No they haven't. On my Mac it's just an app and a reusable framework.

There is nothing stopping them releasing it on the App Store similar to Mail.


> There is nothing stopping them releasing it on the App Store similar to Mail.

In the sense that the app is just a wrapper around a system framework, sure. But changing that framework would be an OS release.


Mail is also deeply coupled to the OS. The app itself does very little.


I’m talking about the iPhone.


Messages is the same on OSX and iOS.

It's not deeply integrated into the iOS by any normal definition. It's just shipped together.


Messages has a bunch of special privileges on iOS, which is why they had to add the whole Blastdoor protection framework and why it's such a juicy target for sandbox escape exploits.


Nope. It just happens to be on everyone’s device and usually enabled


Yes, and when it's enabled it has more privileges than most other apps, doesn't it? But yeah you can still remove the app.

Btw, maybe related, on iOS I have "app privacy report" enabled, to show me a list of apps and the recent entitlements they used. Every Apple app, even those that don't need access to them, is shown as having recently accessed my Contacts. I find this weird. Anyone know why they do that? e.g. I've never even used the Health app and yet it's accessing my Contacts for some reason.

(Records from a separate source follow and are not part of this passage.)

(** Which result name each variant's [launch] turns into which kind of
    output, in the order of the returned list. *)
Definition result_mapping (v : variant) : list (string * datatype_class) :=
  match v with
  | OCSM | OpCSMU =>
      [("Ci", ConnectivityMeasureClass); ("Q", ValueWrapperClass)]
  | DBIN | DWEI => [("D", ConnectivityMeasureClass)]
  | RDM | RDA =>
      [("R", ConnectivityMeasureClass); ("D", ConnectivityMeasureClass)]
  | NETW =>
      [("Wq", ConnectivityMeasureClass); ("twalk", ValueWrapperClass);
       ("wlq", ConnectivityMeasureClass)]
  end.

(** The result holds every name the variant reads. *)
Definition has_keys (res : gmap string value) (v : variant) : bool :=
  forallb (fun kc => bool_decide (is_Some (res !! kc.1))) (result_mapping v).

(** Every name the variant wraps as a float holds something [float]
    accepts. *)
Definition scalars_convert (res : gmap string value) (v : variant) : bool :=
  forallb (fun kc =>
             match kc.2, res !! kc.1 with
             | ValueWrapperClass, Some x =>
                 match py_float x with inr _ => true | inl _ => false end
             | _, _ => true
             end) (result_mapping v).

(** The world once the engine has answered a request: the objects as they
    were, six more entries in the history. *)
Definition after_request (current : TvbProfile)
    (str_of_dict : gmap string value -> string) (code : string)
    (kwargs : gmap string value) (runcode : Z) (matlablog : string)
    (res : gmap string value) (w : world) : world :=
  {| objects := objects w;
     history :=
       LogDebug ("Finished MATLAB execution:" ++ str_of_dict res)
       :: LogDebug ("MATLAB log: " ++ matlablog)
       :: LogDebug ("Code run in MATLAB: " ++ pretty runcode)
       :: RunMatlab code kwargs
       :: LogInfo ("Starting execution of MATLAB code:" ++ code)
       :: AddToPath (BCT_PATH current)
       :: history w |}.

(** The world once the worker has raised on a request. *)
Definition after_failed_request (current : TvbProfile) (code : string)
    (kwargs : gmap string value) (w : world) : world :=
  {| objects := objects w;
     history :=
       RunMatlab code kwargs
       :: LogInfo ("Starting execution of MATLAB code:" ++ code)
       :: AddToPath (BCT_PATH current)
       :: history w |}.
Lemma peek_again : on_input source_peek p' = (Return tok, p').
Proof.
  revert Hpeek. unfold on_input, on_field.
  cbn [source_peek TokenStream_source].
  destruct (TokenStream.peek (input p)) as [r s] eqn:E.
  intros [= -> <-]. cbn [input is_lazy].
  now rewrite (peek_stable _ _ _ E).
Qed.

Lemma eof_after_peek :
  on_input source_eof p = (Return (negb (JS.defined tok)), p').
Proof.
  revert Hpeek.
  cbn [source_peek source_eof TokenStream_source].
  unfold on_input, on_field, TokenStream.eof, bind, ret.
  destruct (TokenStream.peek (input p)) as [r s].
  intros [= -> <-]. now destruct tok.
Qed.

Lemma is_op_after_peek :
  is_op p' =
  (Return (match tok with
           | Some tk =>
               if String.eqb (tok_type tk) "&"
                  || String.eqb (tok_type tk) "|"
               then Some tk else None
           | None => None
           end), p').
Proof. unfold is_op, bind. now rewrite peek_again. Qed.

Lemma is_punc_after_peek (ch : string) :
  is_punc ch p' =
  (Return (match tok with
           | Some tk =>
               if String.eqb (tok_type tk) "punc"
                  && (negb (JS.truthy ch)
                      || match tok_value tk with
                         | Some v => String.eqb v ch
                         | None => false
                         end)
               then Some tk else None
           | None => None
           end), p').
Proof. unfold is_punc, bind. now rewrite peek_again. Qed.
(** * SSO-1 oracle function: a shallow embedding of the off-chain pipeline

    The development follows the two Python modules of the repository:

    - [oracle/offchain/function/main.py], the Switchboard function entry
      point (data structures, market-context derivation, signal assessment,
      attestation capture, orchestration);
    - [oracle/offchain/scoring/__init__.py], the scoring module, embedded
      below as [Module Scoring].

    Python integers are unbounded and are modelled by [Z]; [bytes] values by
    lists of [byte]; [os.environ] by a finite map from names to strings.
    Every function of the source writes to a [logging] logger, and the
    orchestrator reads the process environment, so functions are embedded in
    a small state-and-exception monad [Py] over a [World] that holds the
    environment and the log records handed to the loggers so far. *)

From Stdlib Require Import ZArith List String Ascii Lia.
From Stdlib.Strings Require Import Byte.
From Stdlib.Floats Require Import PrimFloat.
From stdpp Require Import base option gmap strings list.

Local Open Scope string_scope.
Local Open Scope list_scope.
Local Open Scope Z_scope.

(** ** Python values *)

(** A [bytes] object. *)
Definition bytes : Type := list byte.

(** [bytes(n)]: [n] zero bytes. *)
Definition zero_bytes (n : nat) : bytes := repeat x00 n.
Lemma render_length (stack : list jsstring) :
  Forall proper stack -> stack <> [] -> 0 < len (joinSlash (rev stack)).
Proof.
  intros Hall Hne. destruct stack as [|a stack]; [done|].
  destruct (render_ends_with a stack) as (x & -> & _ & _).
  inversion Hall as [|? ? [Ha _] _]; subst.
  rewrite len_app. pose proof (len_nonneg x). destruct a; [done|]. rewrite len_cons.
  pose proof (len_nonneg a). lia.
Qed.

Lemma slice_len_prefix (a b : jsstring) : slice (a ++ b) 0 (len a) = a.
Proof. apply slice_prefix. Qed.

Lemma slice_len_middle (a b c : jsstring) :
  slice (a ++ b ++ c) (len a) (len a + len b) = b.
Proof. apply slice_app_middle. Qed.

Lemma render_lastIndexOf b (stack : list jsstring) :
  slashFree b ->
  lastIndexOf (joinSlash (rev (b :: stack))) CHAR_FORWARD_SLASH =
  len (joinSlash (rev (b :: stack))) - 1 - len b.
Proof.
  intros Hb. destruct stack as [|c stack].
  - simpl. rewrite lastIndexOf_slashFree by done. lia.
  - rewrite render_cons by done. rewrite lastIndexOf_app_slash by done.
    rewrite len_app, len_cons. lia.
Qed.

Lemma charCodeAt_last (x : jsstring) c :
  charCodeAt (x ++ [c]) (len (x ++ [c]) - 1) = Some c.
Proof.
  unfold charCodeAt. rewrite len_app. change (len [c]) with 1.
  pose proof (len_nonneg x). destruct (Z.ltb_spec (len x + 1 - 1) 0); [lia|].
  replace (Z.to_nat (len x + 1 - 1)) with (length x) by (unfold len; lia).
  by rewrite list_lookup_middle.
Qed.

Lemma charCodeAt_before_last (x : jsstring) c d :
  charCodeAt (x ++ [c; d]) (len (x ++ [c; d]) - 2) = Some c.
Proof.
  unfold charCodeAt. rewrite len_app. change (len [c; d]) with 2.
  pose proof (len_nonneg x). destruct (Z.ltb_spec (len x + 2 - 2) 0); [lia|].
  replace (Z.to_nat (len x + 2 - 2)) with (length x) by (unfold len; lia).
  by rewrite list_lookup_middle.
Qed.

(** With a stack of kept segments the test that guards the pop succeeds:
    the rendering never ends in a [".."] segment. *)
Lemma pop_guard (stack : list jsstring) :
  Forall proper stack ->
  let r := joinSlash (rev stack) in
  (len r <? 2) || negb (len (hd [] stack) =? 2)
  || negb (bool_decide (charCodeAt r (len r - 1) = Some CHAR_DOT))
  || negb (bool_decide (charCodeAt r (len r - 2) = Some CHAR_DOT)) = true.
Proof.
  intros Hall r. destruct stack as [|a stack]; [done|].
  simpl hd. destruct (Z.eqb_spec (len a) 2) as [Ha|Ha]; [|by rewrite orb_true_r].
  destruct a as [|c [|d [|? ?]]]; try (unfold len in Ha; simpl in Ha; lia).
  destruct (render_ends_with [c; d] stack) as (x & Hx & _). subst r. rewrite Hx.
  rewrite charCodeAt_before_last.
  replace (x ++ [c; d]) with ((x ++ [c]) ++ [d]) by by rewrite <- app_assoc.
  rewrite charCodeAt_last.
  inversion Hall as [|? ? (_ & _ & _ & Hdd) _]; subst.
  destruct (decide (c = CHAR_DOT)) as [->|Hc];
    [|rewrite (bool_decide_eq_false_2 (Some c = _)) by congruence; by rewrite !orb_true_r].
  destruct (decide (d = CHAR_DOT)) as [->|Hd]; [done|].
  rewrite (bool_decide_eq_false_2 (Some d = _)) by congruence. by rewrite !orb_true_r.
Qed.

Lemma pushSegment_proper stack seg :
  proper seg -> pushSegment stack seg = seg :: stack.
Proof.
  intros (H1 & _ & H3 & H4). unfold pushSegment.
  by rewrite !bool_decide_eq_false_2 by done.
Qed.

Lemma body_segment_end path pre seg rest stack s :
  path = pre ++ seg ++ rest ->
  slashFree seg ->
  atSegmentStart (len pre) stack s ->
  atSegmentStart (len pre + len seg + 1) (pushSegment stack seg)
    (normalizeString_body path false (len pre + len seg) CHAR_FORWARD_SLASH
       (mkNormState (res s) (lastSegmentLength s) (lastSlash s) (dotsAfter 0 seg))).
Proof.
  intros Hpath Hseg (Hres & Hlsl & Hls & Hdots & Hall).
  unfold normalizeString_body. cbn [res lastSegmentLength lastSlash dots].
  change (isPosixPathSeparator CHAR_FORWARD_SLASH) with true. cbv iota.
  pose proof (len_nonneg seg) as Hlen.
  destruct (decide (seg = [])) as [->|Hne].
  { change (len []) with 0. rewrite Hls, Z.add_0_r, Z.eqb_refl. simpl.
    repeat split; simpl; try done; lia. }
  assert (0 < len seg) as Hpos.
  { destruct seg; [done|]. rewrite len_cons. pose proof (len_nonneg seg). lia. }
  rewrite Hls. destruct (Z.eqb_spec (len pre - 1) (len pre + len seg - 1)); [lia|].
  simpl orb.
  destruct (Z.eqb_spec (dotsAfter 0 seg) 1) as [H1|H1].
  { apply dotsAfter_one in H1. subst seg.
    repeat split; simpl; try done. change (len (js ".")) with 1. lia. }
  destruct (Z.eqb_spec (dotsAfter 0 seg) 2) as [H2|H2].
  { apply dotsAfter_two in H2. subst seg.
    change (pushSegment stack (js "..")) with (tail stack).
    change (len (js "..")) with 2.
    rewrite Hres, Hlsl. rewrite pop_guard by done.
    inversion Hall as [|a stack' Ha Hall']; subst.
    - simpl. repeat split; simpl; try done; lia.
    - destruct Ha as (Hane & Hafree & _).
      assert (0 < len a) as Hapos.
      { destruct a; [done|]. rewrite len_cons. pose proof (len_nonneg a). lia. }
      destruct stack' as [|b stack''].
      + change (joinSlash (rev [a])) with a.
        rewrite lastIndexOf_slashFree by done. simpl tail.
        destruct (Z.ltb_spec 2 (len a)).
        * simpl. repeat split; simpl; try done; lia.
        * destruct (Z.eqb_spec (len a) 2); simpl;
            [repeat split; simpl; try done; lia|].
          destruct (Z.eqb_spec (len a) 1); simpl; [|lia].
          repeat split; simpl; try done; lia.
      + rewrite render_cons by done.
        set (X := joinSlash (rev (b :: stack''))).
        assert (0 < len X) as HX by (apply render_length; done).
        rewrite lastIndexOf_app_slash by done.
        rewrite len_app, len_cons.
        destruct (Z.ltb_spec 2 (len X + (1 + len a))); [|lia].
        destruct (Z.eqb_spec (len X) (-1)); [lia|].
        rewrite !slice_len_prefix.
        simpl tail. inversion Hall' as [|? ? (_ & Hbfree & _) _]; subst.
        unfold X at 3. rewrite render_lastIndexOf by done. fold X.
        repeat split; simpl; try done; lia. }
  assert (proper seg) as Hproper.
  { repeat split; try done; intros ->; [apply H1|apply H2]; done. }
  rewrite pushSegment_proper by done.
  replace (len pre - 1 + 1) with (len pre) by lia.
  rewrite Hpath. rewrite slice_len_middle.
  repeat split; cbn [res lastSegmentLength lastSlash dots hd]; try lia; [|by constructor].
  rewrite Hres. destruct stack as [|a stack]; [done|].
  rewrite (render_cons seg) by done.
  destruct (Z.ltb_spec 0 (len (joinSlash (rev (a :: stack))))); [done|].
  pose proof (render_length (a :: stack) Hall). naive_solver lia.
Qed.

Lemma last_slashFree (seg : jsstring) c :
  slashFree seg -> last seg = Some c -> isPosixPathSeparator c = false.
Proof.
  intros Hseg Hlast. apply last_Some in Hlast as [l' ->].
  apply Forall_app in Hseg as [_ Hc]. inversion Hc; subst.
  unfold isPosixPathSeparator. by apply N.eqb_neq.
Qed.
(** The sum of all edge weights of a matrix. *)
Definition sum_weights (m : SparseMatrix) : Z :=
  map_fold (fun _ w acc => Zpos w + acc) 0 m.

(** The number of consecutive-point pairs of a trajectory. *)
Definition pair_count (t : Trajectory) : Z :=
  Z.max (Z.of_nat (length t) - 1) 0.

Definition all_in_bounds (s : VolumeShape) (ts : list Trajectory) : Prop :=
  Forall (fun t => Forall (fun c => in_bounds s c = true) t) ts.


(** The linearised consecutive pairs of a trajectory, in order. *)
Fixpoint edge_pairs (s : VolumeShape) (p : Coord) (rest : Trajectory)
    : result (list (Z * Z)) :=
  match rest with
  | [] => Ok []
  | q :: rest' =>
      let? i := toLinear p s in
      let? j := toLinear q s in
      let? es := edge_pairs s q rest' in
      Ok ((i, j) :: es)
  end.

Definition edges (s : VolumeShape) (t : Trajectory) : result (list (Z * Z)) :=
  match t with
  | [] => Ok []
  | p :: rest => edge_pairs s p rest
  end.

Definition res_map {A B} (f : A -> B) (c : result A) : result B :=
  let? a := c in Ok (f a).

(** The weight of an edge, 0 when absent. *)
Definition weight (m : SparseMatrix) (k : Z * Z) : Z :=
  match m !! k with Some w => Zpos w | None => 0 end.

(* ------------------------------------------------------------------ *)
(** ** ChunkedMatrixWriter *)

(** An entry of a chunk: (localRow, localCol, weight). *)
Abbreviation ChunkEntry := (Z * Z * positive)%type.

(** A chunk: its (chunkRow, chunkCol) and its entries. *)
Abbreviation Chunk := ((Z * Z) * list ChunkEntry)%type.

(** A record of the ingest output: a chunk header carrying the chunk
    coordinate and the number of entries, or one entry triple. *)
Inductive Rec :=
  | Header (chunkRow chunkCol : Z) (n : nat)
  | Entry (localRow localCol : Z) (w : positive).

It’s basically the same as any other app, there are some special permissions it has to integrate with the OS a bit better but nothing too interesting. Not sure what’s going on with Contacts but it might be a bug?


The Messages app in macOS is less capable than the Messages app in iOS. It cannot even edit sent messages.


It can, by right clicking the desired message to edit. This is in macOS Sonoma, and I believe was a part of Ventura as well.


Oh interesting, I have a 2015 MacBook Air. Wonder if the feature is not available on whatever macOS version I have.


It’s a Ventura and later feature and your MacBook Air probably topped out around Monterey or earlier. 2016 MacBooks Pro also didn’t make the cut for Ventura.